WHAT IS EXPECTED: Please take the records that follow and repeat exactly the lines starting with the line with "[index] to full" and going on through the line with "let pfx := u8 (Z.land reg 0xff) in".
□ □ □ □ □ □ □
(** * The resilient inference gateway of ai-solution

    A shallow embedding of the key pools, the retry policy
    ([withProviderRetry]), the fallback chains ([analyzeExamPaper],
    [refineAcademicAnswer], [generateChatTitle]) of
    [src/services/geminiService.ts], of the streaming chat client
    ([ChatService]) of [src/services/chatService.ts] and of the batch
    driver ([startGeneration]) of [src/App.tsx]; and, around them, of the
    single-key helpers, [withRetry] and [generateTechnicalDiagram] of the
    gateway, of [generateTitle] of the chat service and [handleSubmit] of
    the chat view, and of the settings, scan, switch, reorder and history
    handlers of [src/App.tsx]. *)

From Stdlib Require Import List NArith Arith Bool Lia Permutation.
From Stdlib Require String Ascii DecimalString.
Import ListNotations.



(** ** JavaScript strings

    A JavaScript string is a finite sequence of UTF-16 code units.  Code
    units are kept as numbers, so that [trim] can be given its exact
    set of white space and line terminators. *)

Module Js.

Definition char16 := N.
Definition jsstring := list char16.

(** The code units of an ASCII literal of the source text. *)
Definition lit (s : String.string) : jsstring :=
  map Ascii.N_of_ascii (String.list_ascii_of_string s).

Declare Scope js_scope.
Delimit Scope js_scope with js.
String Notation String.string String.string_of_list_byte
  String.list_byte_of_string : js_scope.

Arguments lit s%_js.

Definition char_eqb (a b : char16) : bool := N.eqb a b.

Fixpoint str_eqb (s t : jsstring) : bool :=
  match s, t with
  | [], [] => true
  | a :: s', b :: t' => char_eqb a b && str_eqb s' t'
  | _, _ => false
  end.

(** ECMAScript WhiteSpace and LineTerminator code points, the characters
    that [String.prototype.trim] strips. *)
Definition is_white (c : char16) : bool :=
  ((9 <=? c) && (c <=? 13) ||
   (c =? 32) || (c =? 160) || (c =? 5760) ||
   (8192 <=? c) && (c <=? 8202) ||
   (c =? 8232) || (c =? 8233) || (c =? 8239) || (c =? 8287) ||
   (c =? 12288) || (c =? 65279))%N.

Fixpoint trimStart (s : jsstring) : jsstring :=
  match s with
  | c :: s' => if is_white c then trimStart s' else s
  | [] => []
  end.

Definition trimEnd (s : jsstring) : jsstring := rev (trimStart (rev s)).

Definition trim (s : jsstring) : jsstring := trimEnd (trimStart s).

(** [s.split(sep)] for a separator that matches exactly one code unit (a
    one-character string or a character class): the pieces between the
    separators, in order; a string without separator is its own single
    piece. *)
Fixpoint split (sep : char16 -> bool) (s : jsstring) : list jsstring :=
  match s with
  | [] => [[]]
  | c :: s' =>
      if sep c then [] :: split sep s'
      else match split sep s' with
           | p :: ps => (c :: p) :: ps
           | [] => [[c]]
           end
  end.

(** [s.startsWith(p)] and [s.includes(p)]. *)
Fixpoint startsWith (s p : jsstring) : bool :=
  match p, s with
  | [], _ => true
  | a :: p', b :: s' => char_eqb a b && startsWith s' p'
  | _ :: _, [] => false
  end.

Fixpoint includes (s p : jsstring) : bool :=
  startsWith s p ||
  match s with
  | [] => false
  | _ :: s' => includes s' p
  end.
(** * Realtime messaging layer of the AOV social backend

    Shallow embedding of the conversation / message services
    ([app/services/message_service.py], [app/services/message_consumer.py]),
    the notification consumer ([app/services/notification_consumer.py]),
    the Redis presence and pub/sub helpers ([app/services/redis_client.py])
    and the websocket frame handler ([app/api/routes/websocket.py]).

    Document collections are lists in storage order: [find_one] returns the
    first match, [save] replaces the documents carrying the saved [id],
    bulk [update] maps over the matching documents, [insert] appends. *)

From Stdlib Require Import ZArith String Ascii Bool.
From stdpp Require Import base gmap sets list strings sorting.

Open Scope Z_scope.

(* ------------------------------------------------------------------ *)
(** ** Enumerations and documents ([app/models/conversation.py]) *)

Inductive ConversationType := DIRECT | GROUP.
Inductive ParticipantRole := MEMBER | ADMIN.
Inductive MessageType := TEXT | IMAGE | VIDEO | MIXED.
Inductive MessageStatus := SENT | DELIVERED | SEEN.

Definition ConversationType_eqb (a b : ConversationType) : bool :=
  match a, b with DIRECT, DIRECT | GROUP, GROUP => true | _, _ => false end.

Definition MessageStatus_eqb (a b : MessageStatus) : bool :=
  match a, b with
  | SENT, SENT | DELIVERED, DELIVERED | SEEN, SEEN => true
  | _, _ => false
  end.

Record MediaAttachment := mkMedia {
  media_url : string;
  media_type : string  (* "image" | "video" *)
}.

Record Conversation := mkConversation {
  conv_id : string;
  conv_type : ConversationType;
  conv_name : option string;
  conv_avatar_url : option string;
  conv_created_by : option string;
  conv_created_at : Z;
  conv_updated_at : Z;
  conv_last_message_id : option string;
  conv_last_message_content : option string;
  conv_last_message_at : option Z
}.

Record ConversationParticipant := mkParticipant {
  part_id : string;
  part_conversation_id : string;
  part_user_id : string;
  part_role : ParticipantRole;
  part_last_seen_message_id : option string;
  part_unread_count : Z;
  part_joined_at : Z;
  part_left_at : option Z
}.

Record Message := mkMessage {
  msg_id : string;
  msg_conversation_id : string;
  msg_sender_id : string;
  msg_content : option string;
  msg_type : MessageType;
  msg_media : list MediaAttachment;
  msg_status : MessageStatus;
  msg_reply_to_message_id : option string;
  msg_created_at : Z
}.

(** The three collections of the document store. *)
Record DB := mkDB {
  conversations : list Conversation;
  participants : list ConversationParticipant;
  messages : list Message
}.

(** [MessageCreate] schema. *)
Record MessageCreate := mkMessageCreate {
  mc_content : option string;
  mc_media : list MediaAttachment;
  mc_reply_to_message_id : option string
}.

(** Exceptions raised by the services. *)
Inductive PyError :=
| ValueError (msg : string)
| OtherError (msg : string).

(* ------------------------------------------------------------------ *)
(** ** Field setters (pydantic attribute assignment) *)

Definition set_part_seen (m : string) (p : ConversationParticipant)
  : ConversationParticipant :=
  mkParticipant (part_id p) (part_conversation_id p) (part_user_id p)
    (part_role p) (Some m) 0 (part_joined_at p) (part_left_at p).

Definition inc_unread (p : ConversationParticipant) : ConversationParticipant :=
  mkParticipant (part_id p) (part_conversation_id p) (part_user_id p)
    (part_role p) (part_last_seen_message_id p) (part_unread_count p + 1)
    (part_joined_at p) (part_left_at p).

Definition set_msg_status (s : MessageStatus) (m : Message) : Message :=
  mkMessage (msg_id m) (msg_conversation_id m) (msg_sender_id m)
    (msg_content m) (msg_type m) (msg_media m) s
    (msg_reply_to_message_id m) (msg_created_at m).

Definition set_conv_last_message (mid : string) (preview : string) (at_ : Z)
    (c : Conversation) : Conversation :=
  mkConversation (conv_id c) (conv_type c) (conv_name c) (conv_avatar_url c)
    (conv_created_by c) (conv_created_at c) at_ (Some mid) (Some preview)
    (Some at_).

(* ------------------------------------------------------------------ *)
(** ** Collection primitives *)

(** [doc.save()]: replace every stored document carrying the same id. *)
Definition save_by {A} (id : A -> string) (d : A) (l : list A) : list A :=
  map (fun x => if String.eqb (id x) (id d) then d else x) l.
□ □ □ □ □ □ □
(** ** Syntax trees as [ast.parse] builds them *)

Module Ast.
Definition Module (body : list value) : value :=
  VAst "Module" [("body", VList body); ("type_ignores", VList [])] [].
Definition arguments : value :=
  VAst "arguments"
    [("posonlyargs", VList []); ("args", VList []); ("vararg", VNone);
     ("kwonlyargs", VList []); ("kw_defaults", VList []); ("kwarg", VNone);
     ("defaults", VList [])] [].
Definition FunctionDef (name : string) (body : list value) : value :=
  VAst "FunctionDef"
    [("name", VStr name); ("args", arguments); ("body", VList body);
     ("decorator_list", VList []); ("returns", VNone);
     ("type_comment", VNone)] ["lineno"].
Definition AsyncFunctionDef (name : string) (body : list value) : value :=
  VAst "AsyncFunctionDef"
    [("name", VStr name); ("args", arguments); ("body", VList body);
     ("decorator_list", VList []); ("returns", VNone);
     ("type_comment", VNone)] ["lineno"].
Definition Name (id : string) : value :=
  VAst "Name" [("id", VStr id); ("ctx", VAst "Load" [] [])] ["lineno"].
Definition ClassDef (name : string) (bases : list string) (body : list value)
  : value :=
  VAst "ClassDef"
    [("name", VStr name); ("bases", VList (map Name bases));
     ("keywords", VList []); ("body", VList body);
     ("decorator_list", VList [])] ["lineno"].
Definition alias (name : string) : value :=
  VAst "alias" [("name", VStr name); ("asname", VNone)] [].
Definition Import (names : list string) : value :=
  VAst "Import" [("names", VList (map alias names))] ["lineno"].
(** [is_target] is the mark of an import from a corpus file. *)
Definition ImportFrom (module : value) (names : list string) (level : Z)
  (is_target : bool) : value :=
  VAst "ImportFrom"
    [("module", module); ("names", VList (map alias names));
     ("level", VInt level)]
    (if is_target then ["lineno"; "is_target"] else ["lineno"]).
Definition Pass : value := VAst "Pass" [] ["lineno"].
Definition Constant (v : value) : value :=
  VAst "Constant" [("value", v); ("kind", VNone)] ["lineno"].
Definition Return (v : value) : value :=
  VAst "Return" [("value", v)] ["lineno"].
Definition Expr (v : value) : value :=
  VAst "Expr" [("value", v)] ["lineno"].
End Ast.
□ □ □ □ □ □ □
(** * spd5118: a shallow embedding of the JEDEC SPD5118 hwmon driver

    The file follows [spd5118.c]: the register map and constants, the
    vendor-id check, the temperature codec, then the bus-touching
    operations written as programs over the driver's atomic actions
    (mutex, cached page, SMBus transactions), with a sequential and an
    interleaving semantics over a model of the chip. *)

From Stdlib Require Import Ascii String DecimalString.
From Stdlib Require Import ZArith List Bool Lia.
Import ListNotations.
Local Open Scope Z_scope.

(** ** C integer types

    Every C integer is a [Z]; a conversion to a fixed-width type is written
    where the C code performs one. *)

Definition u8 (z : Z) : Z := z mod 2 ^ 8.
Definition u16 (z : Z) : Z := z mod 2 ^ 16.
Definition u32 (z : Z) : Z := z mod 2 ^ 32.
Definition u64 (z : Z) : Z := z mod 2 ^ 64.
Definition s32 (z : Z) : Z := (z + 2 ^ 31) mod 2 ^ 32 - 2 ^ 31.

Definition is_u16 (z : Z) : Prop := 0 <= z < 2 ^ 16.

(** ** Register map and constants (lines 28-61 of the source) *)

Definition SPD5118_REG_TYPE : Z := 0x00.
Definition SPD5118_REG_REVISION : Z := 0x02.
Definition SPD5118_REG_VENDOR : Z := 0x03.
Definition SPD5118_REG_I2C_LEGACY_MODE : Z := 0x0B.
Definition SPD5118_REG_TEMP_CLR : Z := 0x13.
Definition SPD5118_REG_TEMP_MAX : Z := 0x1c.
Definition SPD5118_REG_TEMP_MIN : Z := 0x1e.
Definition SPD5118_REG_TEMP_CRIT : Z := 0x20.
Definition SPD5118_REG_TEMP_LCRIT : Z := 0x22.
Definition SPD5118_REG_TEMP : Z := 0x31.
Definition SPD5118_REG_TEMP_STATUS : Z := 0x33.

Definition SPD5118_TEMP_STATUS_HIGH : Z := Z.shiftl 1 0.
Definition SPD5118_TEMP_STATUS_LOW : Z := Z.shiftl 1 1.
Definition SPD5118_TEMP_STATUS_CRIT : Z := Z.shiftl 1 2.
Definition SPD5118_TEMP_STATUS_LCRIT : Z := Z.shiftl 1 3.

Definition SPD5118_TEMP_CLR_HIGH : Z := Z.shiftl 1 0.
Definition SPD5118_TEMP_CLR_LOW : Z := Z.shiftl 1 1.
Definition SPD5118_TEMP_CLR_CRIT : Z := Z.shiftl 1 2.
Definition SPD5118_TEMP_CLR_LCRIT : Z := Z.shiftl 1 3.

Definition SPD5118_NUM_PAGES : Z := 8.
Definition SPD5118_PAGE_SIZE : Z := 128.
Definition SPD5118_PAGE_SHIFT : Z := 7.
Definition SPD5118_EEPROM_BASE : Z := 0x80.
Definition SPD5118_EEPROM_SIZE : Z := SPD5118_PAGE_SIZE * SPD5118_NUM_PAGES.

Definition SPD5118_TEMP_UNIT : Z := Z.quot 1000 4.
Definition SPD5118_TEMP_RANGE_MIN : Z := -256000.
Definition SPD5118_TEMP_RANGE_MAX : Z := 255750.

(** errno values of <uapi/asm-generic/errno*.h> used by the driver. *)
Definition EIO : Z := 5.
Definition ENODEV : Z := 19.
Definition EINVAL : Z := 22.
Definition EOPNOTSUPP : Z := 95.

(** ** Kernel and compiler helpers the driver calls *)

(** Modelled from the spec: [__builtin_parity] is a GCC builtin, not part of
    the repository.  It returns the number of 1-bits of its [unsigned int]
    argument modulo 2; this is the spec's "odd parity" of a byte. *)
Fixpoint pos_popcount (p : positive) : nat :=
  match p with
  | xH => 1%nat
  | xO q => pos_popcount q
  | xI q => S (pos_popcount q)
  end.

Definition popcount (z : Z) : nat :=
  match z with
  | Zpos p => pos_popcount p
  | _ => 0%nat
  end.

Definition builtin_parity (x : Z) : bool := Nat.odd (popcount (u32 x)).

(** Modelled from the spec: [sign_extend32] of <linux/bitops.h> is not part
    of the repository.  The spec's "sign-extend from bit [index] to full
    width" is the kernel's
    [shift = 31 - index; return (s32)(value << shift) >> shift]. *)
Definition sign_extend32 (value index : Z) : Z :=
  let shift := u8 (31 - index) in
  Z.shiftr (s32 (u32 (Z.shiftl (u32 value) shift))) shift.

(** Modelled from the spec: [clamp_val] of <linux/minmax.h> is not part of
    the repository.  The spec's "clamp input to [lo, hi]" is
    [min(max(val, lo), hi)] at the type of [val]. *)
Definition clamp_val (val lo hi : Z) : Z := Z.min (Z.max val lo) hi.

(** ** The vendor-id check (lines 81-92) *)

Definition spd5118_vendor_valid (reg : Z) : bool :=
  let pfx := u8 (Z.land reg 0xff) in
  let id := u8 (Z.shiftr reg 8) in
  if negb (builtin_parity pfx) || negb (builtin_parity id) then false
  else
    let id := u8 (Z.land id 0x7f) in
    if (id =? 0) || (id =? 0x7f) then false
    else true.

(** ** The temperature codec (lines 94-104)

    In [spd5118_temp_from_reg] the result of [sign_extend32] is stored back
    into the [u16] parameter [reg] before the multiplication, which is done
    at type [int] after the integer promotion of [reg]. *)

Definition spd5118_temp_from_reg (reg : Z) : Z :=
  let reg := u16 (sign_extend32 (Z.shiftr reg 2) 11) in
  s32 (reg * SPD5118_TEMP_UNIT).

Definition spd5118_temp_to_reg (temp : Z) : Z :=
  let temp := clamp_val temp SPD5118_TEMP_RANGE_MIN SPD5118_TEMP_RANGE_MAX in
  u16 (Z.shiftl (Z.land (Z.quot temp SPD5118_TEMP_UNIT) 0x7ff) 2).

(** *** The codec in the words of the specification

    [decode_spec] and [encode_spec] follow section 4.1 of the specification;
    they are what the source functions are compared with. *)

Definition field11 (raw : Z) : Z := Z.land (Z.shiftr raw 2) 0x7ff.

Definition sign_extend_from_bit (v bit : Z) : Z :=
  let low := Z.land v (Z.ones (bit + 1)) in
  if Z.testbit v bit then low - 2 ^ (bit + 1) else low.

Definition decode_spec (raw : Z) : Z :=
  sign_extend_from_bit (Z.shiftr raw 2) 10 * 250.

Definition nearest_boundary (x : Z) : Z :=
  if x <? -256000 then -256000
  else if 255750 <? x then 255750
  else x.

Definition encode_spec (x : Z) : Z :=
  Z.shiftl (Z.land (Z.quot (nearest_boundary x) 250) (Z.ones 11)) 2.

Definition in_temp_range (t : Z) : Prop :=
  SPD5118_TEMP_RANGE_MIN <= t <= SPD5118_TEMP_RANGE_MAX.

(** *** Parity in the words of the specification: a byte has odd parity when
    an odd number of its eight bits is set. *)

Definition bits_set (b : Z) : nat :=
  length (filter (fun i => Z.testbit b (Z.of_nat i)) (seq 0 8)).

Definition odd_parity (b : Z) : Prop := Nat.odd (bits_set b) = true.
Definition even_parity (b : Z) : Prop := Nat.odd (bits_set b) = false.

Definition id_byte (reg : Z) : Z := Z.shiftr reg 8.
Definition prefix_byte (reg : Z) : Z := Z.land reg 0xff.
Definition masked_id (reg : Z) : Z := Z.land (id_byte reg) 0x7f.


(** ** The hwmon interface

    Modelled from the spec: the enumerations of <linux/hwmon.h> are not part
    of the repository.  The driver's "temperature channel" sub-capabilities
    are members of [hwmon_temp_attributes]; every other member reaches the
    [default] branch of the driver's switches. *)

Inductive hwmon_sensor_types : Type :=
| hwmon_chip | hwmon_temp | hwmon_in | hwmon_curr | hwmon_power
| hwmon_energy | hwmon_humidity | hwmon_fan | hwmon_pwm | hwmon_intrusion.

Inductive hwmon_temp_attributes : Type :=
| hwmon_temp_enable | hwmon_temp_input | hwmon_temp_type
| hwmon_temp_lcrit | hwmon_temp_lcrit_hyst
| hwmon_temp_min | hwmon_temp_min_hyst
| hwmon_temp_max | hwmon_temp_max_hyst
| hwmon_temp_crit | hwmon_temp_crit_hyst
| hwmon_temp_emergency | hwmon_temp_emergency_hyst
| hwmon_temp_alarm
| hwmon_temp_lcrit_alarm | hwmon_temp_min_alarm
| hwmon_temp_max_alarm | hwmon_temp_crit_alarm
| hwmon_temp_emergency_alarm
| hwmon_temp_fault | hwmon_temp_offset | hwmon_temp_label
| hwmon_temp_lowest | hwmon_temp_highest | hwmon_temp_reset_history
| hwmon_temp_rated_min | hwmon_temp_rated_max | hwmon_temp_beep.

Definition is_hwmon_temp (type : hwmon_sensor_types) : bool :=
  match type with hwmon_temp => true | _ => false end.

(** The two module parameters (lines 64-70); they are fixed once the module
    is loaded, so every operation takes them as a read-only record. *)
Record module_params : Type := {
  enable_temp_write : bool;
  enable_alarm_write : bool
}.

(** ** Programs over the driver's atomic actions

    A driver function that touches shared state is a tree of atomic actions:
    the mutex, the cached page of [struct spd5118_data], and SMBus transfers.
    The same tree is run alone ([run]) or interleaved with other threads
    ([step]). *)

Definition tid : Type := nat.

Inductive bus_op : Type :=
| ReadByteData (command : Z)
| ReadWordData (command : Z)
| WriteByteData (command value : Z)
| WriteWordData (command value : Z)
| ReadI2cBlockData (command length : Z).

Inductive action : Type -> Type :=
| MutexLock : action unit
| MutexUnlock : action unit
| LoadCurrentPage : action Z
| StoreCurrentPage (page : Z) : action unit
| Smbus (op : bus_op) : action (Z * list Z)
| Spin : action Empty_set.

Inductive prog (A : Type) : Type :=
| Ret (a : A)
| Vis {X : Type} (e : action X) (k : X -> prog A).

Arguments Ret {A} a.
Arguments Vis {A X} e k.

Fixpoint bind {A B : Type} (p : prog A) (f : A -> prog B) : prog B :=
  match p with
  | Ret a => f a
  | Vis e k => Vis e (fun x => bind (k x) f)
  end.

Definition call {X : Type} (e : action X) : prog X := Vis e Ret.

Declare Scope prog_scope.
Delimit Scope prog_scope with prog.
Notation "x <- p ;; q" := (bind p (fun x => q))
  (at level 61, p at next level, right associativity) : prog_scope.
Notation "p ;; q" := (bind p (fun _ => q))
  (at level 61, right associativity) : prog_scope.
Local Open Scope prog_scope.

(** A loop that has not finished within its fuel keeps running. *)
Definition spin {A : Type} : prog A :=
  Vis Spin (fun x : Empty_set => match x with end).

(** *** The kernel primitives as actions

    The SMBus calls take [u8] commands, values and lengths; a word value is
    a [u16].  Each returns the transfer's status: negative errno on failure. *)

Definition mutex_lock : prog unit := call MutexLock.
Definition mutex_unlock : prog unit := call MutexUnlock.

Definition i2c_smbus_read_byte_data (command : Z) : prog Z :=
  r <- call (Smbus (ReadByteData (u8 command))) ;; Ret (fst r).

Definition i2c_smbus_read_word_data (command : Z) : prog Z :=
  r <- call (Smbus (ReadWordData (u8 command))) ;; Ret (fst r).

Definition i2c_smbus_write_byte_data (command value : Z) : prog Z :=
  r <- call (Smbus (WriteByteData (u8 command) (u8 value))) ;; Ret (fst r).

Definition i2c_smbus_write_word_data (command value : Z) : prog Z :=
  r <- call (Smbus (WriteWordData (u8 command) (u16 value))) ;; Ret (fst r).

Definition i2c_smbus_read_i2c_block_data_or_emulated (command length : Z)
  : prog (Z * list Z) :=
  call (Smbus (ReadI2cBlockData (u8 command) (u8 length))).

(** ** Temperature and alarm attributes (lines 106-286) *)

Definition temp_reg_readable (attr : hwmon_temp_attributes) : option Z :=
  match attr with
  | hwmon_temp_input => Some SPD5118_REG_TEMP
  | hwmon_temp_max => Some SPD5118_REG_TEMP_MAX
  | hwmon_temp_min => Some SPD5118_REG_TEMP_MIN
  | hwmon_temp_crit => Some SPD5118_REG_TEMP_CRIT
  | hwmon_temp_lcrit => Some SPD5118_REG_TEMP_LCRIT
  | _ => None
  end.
□ □ □ □ □ □ □
ANSWER TO THE PROBLEM:
    of the repository.  The spec's "sign-extend from bit [index] to full
    width" is the kernel's
    [shift = 31 - index; return (s32)(value << shift) >> shift]. *)
Definition sign_extend32 (value index : Z) : Z :=
  let shift := u8 (31 - index) in
  Z.shiftr (s32 (u32 (Z.shiftl (u32 value) shift))) shift.

(** Modelled from the spec: [clamp_val] of <linux/minmax.h> is not part of
    the repository.  The spec's "clamp input to [lo, hi]" is
    [min(max(val, lo), hi)] at the type of [val]. *)
Definition clamp_val (val lo hi : Z) : Z := Z.min (Z.max val lo) hi.

(** ** The vendor-id check (lines 81-92) *)

Definition spd5118_vendor_valid (reg : Z) : bool :=
  let pfx := u8 (Z.land reg 0xff) in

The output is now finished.